[Dataset items]
Lemma settle_groups_spec ev lvl rows h self g0 :
  storage_ok h self -> 0 <= lvl < num_cache_levels self -> 0 <= g0 -> g0 + len rows <= num_groups self ->
  NoDup (concat rows) ->
  (forall g id, g0 <= g < g0 + len rows -> id ∈ row rows g0 g -> falling self lvl g id) ->
  (forall g, g0 <= g < g0 + len rows -> len (row rows g0 g) <= free self lvl g) ->
  exists h' self', for_each (settle_group ev lvl) self rows = Ok self' /\ storage_ok h' self'
    /\ settling lvl (concat rows) self self'
    /\ forall l' g', free self' l' g' = free self l' g' + zsum (on_level self l') (row rows g0 g')
         - if decide (l' = lvl) then len (row rows g0 g') else 0.
Proof.
  intros Hok Hlvl. revert h self g0 Hok Hlvl. induction rows as [|A rows IH]; intros h self g0 Hok Hlvl Hg0 Hg1 Hnd Hfall Hfree.
  { exists h, self. split; [done|]. split; [done|]. split; [apply settling_refl|]. intros l' g'.
    assert (row [] g0 g' = []) as -> by (unfold row; by destruct (g0 <=? g')). simpl. case_decide; unfold zsum; simpl; lia. }
  cbn [concat] in Hnd |- *. apply NoDup_app in Hnd as (Hnd1 & Hdis & Hnd2). simpl length in *.
  assert (Hrow0 : row (A :: rows) g0 g0 = A) by (rewrite row_cons; by rewrite decide_True).
  assert (HrowS : forall g, g <> g0 -> row (A :: rows) g0 g = row rows (g0 + 1) g) by (intros g Hg; rewrite row_cons; by rewrite decide_False).
  assert (HA : forall id, id ∈ A -> falling self lvl g0 id) by (intros id Hin; apply Hfall; [lia|by rewrite Hrow0]).
  destruct (settle_group_spec ev h self lvl g0 A) as (h1 & self1 & Hs1 & Hok1 & [Ht1 Hset1] & Hf1); [done|done|lia|done|done| |].
  { rewrite <- Hrow0. apply Hfree. lia. }
  destruct (t_shape _ _ _ _ Ht1) as (_ & HL & HG).
  assert (Hout : forall g id, id ∈ row rows (g0 + 1) g -> id ∉ A) by (intros g id Hin%row_elem Hx; by apply (Hdis id)).
  destruct (IH h1 self1 (g0 + 1) Hok1) as (h2 & self2 & Hs2 & Hok2 & Ht2 & Hf2); [by rewrite HL|lia|rewrite HG; lia|done| | |].
  { intros g id Hg Hin. apply (falling_trans lvl A self); [done|by eapply Hout|]. apply Hfall; [lia|]. by rewrite HrowS by lia. }
  { intros g Hg. rewrite Hf1. rewrite !decide_False by (intros [=]; lia). rewrite <- HrowS by lia.
    specialize (Hfree g ltac:(lia)). lia. }
  exists h2, self2. cbn [for_each]. rewrite Hs1. cbn [mbind result_bind]. split; [done|]. split; [done|].
  split; [by apply (settling_app lvl A _ self self1)|]. intros l' g'. rewrite Hf2, Hf1. destruct (decide (g' = g0)) as [->|Hne].
  - rewrite Hrow0. assert (row rows (g0 + 1) g0 = []) as -> by (unfold row; by rewrite (proj2 (Z.leb_gt _ _)) by lia).
    unfold zsum at 2. simpl. destruct (decide (l' = lvl)) as [->|Hl]; [rewrite decide_True by done|rewrite decide_False by congruence]; lia.
  - rewrite HrowS by done. rewrite (decide_False (P := (l', g') = (lvl, g0))) by congruence.
    rewrite (zsum_ext (on_level self1 l') (on_level self l')); [lia|]. intros id Hin.
    apply (on_level_trans lvl A self); [done|by eapply Hout|].
    destruct (decide (g0 + 1 <= g' < g0 + 1 + len rows)) as [Hr|Hr].
    + destruct (Hfall g' id ltac:(lia)) as (page & _ & _ & _ & ? & _); [by rewrite HrowS|done].
    + exfalso. unfold row in Hin. destruct (Z.leb_spec (g0 + 1) g'); [|by apply not_elem_of_nil in Hin].
      rewrite lookup_ge_None_2 in Hin by lia. by apply not_elem_of_nil in Hin.
Qed.

End proofs.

Task prompt: Copy, exactly and only, the lines above that begin with the one containing "assert (HA : forall" and finish with the one containing "assert (Hout : forall".

Output below:
  assert (HA : forall id, id ∈ A -> falling self lvl g0 id) by (intros id Hin; apply Hfall; [lia|by rewrite Hrow0]).
  destruct (settle_group_spec ev h self lvl g0 A) as (h1 & self1 & Hs1 & Hok1 & [Ht1 Hset1] & Hf1); [done|done|lia|done|done| |].
  { rewrite <- Hrow0. apply Hfree. lia. }
  destruct (t_shape _ _ _ _ Ht1) as (_ & HL & HG).
  assert (Hout : forall g id, id ∈ row rows (g0 + 1) g -> id ∉ A) by (intros g id Hin%row_elem Hx; by apply (Hdis id)).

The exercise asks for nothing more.